Эти слова разрядили психологическое напряжение, которое, как теперь поняла Аня, то ослабевая, то усиливаясь вновь, не отпускало ее все это время. И теперь она действительно успокоилась. В самом деле: ярко сияет солнце, впереди обед с Сержем в наверняка не худшем парижском ресторане. Разве этого мало? И пусть даже перед ней не растворятся врата рая, все равно – жизнь прекрасна и удивительна! Как эта улица.
– Скажите, Серж, а почему она носит имя Риволи? Кто это был такой?
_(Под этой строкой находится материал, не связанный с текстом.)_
(** * gtrace writer: a shallow embedding of the trace-companion generator

    The generator receives a [Package] model (traces, hooks, curried
    functions) and emits Go source text through a buffered writer.  The
    embedding follows the Go source function by function: the [Writer]
    struct is a record, every method is an action of a state-and-panic
    monad over that record, and the identifiers keep their Go names. *)

From Stdlib Require Import String Ascii List NArith Arith Lia Bool.
From Stdlib Require Import Sorting.Sorted Sorting.Permutation.
From stdpp Require Import base option list strings pretty gmap.

Import ListNotations.
Local Open Scope string_scope.
Local Open Scope list_scope.
Local Open Scope nat_scope.

(** ** Host-language tables *)

(** The 25 reserved words of Go ([go/token.IsKeyword]). *)
Definition keywords : list string :=
  [ "break"; "case"; "chan"; "const"; "continue"; "default"; "defer";
    "else"; "fallthrough"; "for"; "func"; "go"; "goto"; "if"; "import";
    "interface"; "map"; "package"; "range"; "return"; "select"; "struct";
    "switch"; "type"; "var" ].

Definition token_IsKeyword (v : string) : bool := bool_decide (v ∈ keywords).

(** The names bound in [go/types.Universe]: predeclared types, constants,
    [nil] and the builtin functions. *)
Definition Universe : list string :=
  [ "bool"; "byte"; "complex64"; "complex128"; "error"; "float32";
    "float64"; "int"; "int8"; "int16"; "int32"; "int64"; "rune"; "string";
    "uint"; "uint8"; "uint16"; "uint32"; "uint64"; "uintptr"; "any";
    "comparable"; "true"; "false"; "iota"; "nil"; "append"; "cap"; "clear";
    "close"; "complex"; "copy"; "delete"; "imag"; "len"; "make"; "max";
    "min"; "new"; "panic"; "print"; "println"; "real"; "recover" ].

(** [types.Universe.Lookup(name) != nil] *)
Definition isPredeclared (name : string) : bool := bool_decide (name ∈ Universe).

(** [strconv.Itoa] on the non-negative counters the generator passes. *)
Definition strconv_Itoa (i : nat) : string := pretty i.

(** ** UTF-8, as [unicode/utf8] decodes and encodes it *)

Definition rune := N.
Definition RuneError : rune := 65533%N.

Definition byteval (a : ascii) : N := N_of_ascii a.
Definition bytechr (n : N) : ascii := ascii_of_N n.

Definition between (lo hi b : N) : bool := ((lo <=? b) && (b <=? hi))%N.

(** [utf8.DecodeRuneInString]: the first rune and its width; [(RuneError, 0)]
    on the empty string and [(RuneError, 1)] on an invalid encoding. *)
Definition utf8_DecodeRuneInString (s : string) : rune * nat :=
  match s with
  | EmptyString => (RuneError, 0)
  | String a0 r0 =>
    let b0 := byteval a0 in
    if (b0 <? 128)%N then (b0, 1)
    else if (b0 <? 194)%N then (RuneError, 1)
    else if (b0 <? 224)%N then
      match r0 with
      | String a1 _ =>
        let b1 := byteval a1 in
        if between 128 191 b1
        then (((b0 - 192) * 64 + (b1 - 128))%N, 2)
        else (RuneError, 1)
      | _ => (RuneError, 1)
      end
    else if (b0 <? 240)%N then
      match r0 with
      | String a1 (String a2 _) =>
        let b1 := byteval a1 in
        let b2 := byteval a2 in
        let lo := if (b0 =? 224)%N then 160%N else 128%N in
        let hi := if (b0 =? 237)%N then 159%N else 191%N in
        if between lo hi b1 && between 128 191 b2
        then (((b0 - 224) * 4096 + (b1 - 128) * 64 + (b2 - 128))%N, 3)
        else (RuneError, 1)
      | _ => (RuneError, 1)
      end
    else if (b0 <? 245)%N then
      match r0 with
      | String a1 (String a2 (String a3 _)) =>
        let b1 := byteval a1 in
        let b2 := byteval a2 in
        let b3 := byteval a3 in
        let lo := if (b0 =? 240)%N then 144%N else 128%N in
        let hi := if (b0 =? 244)%N then 143%N else 191%N in
        if between lo hi b1 && between 128 191 b2 && between 128 191 b3
        then (((b0 - 240) * 262144 + (b1 - 128) * 4096
               + (b2 - 128) * 64 + (b3 - 128))%N, 4)
        else (RuneError, 1)
      | _ => (RuneError, 1)
      end
    else (RuneError, 1)
  end.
Париж, улица Риволи. Слева – Лувр.
– Никто, Аня. Риволи – это не фамилия, а географическое название. Это городок на севере Италии, недалеко от Вероны, где в ходе битвы, длившейся с 14 по 15 января 1797 года, Наполеон разгромил австрийскую армию генерала Альвинчи, после чего принудил к капитуляции гарнизон осажденной Мантуи, и фактически установил французский контроль над Северной Италией. Только по-итальянски это название произносится с ударением на первом слоге: Риволи.
– То есть, битва длилась два дня? – удивленно спросила Аня.
– Да. Так и было.
– И они все это время сражались? Двое суток?
– Ну, разумеется, не двое суток подряд, без передышки. Хотя бы потому, что по ночам в те времена боевых действий не вели: это было тогда технически невозможно. Так что с наступлением темноты, так или иначе, наступало затишье, и сражение могло быть продолжено с рассветом или позже. Наполеону пришлось тогда не легко: в какой-то момент давление австрийцев стало настолько сильным, что он вынужден был предложить часовое перемирие.
– Перемирие в один час? Странно. Я, конечно, не разбираюсь в военном деле, но, по-моему, это слишком мало.
– Наполеону хватило. За этот час он сумел перегруппировать свои силы, что в итоге и привело его к победе.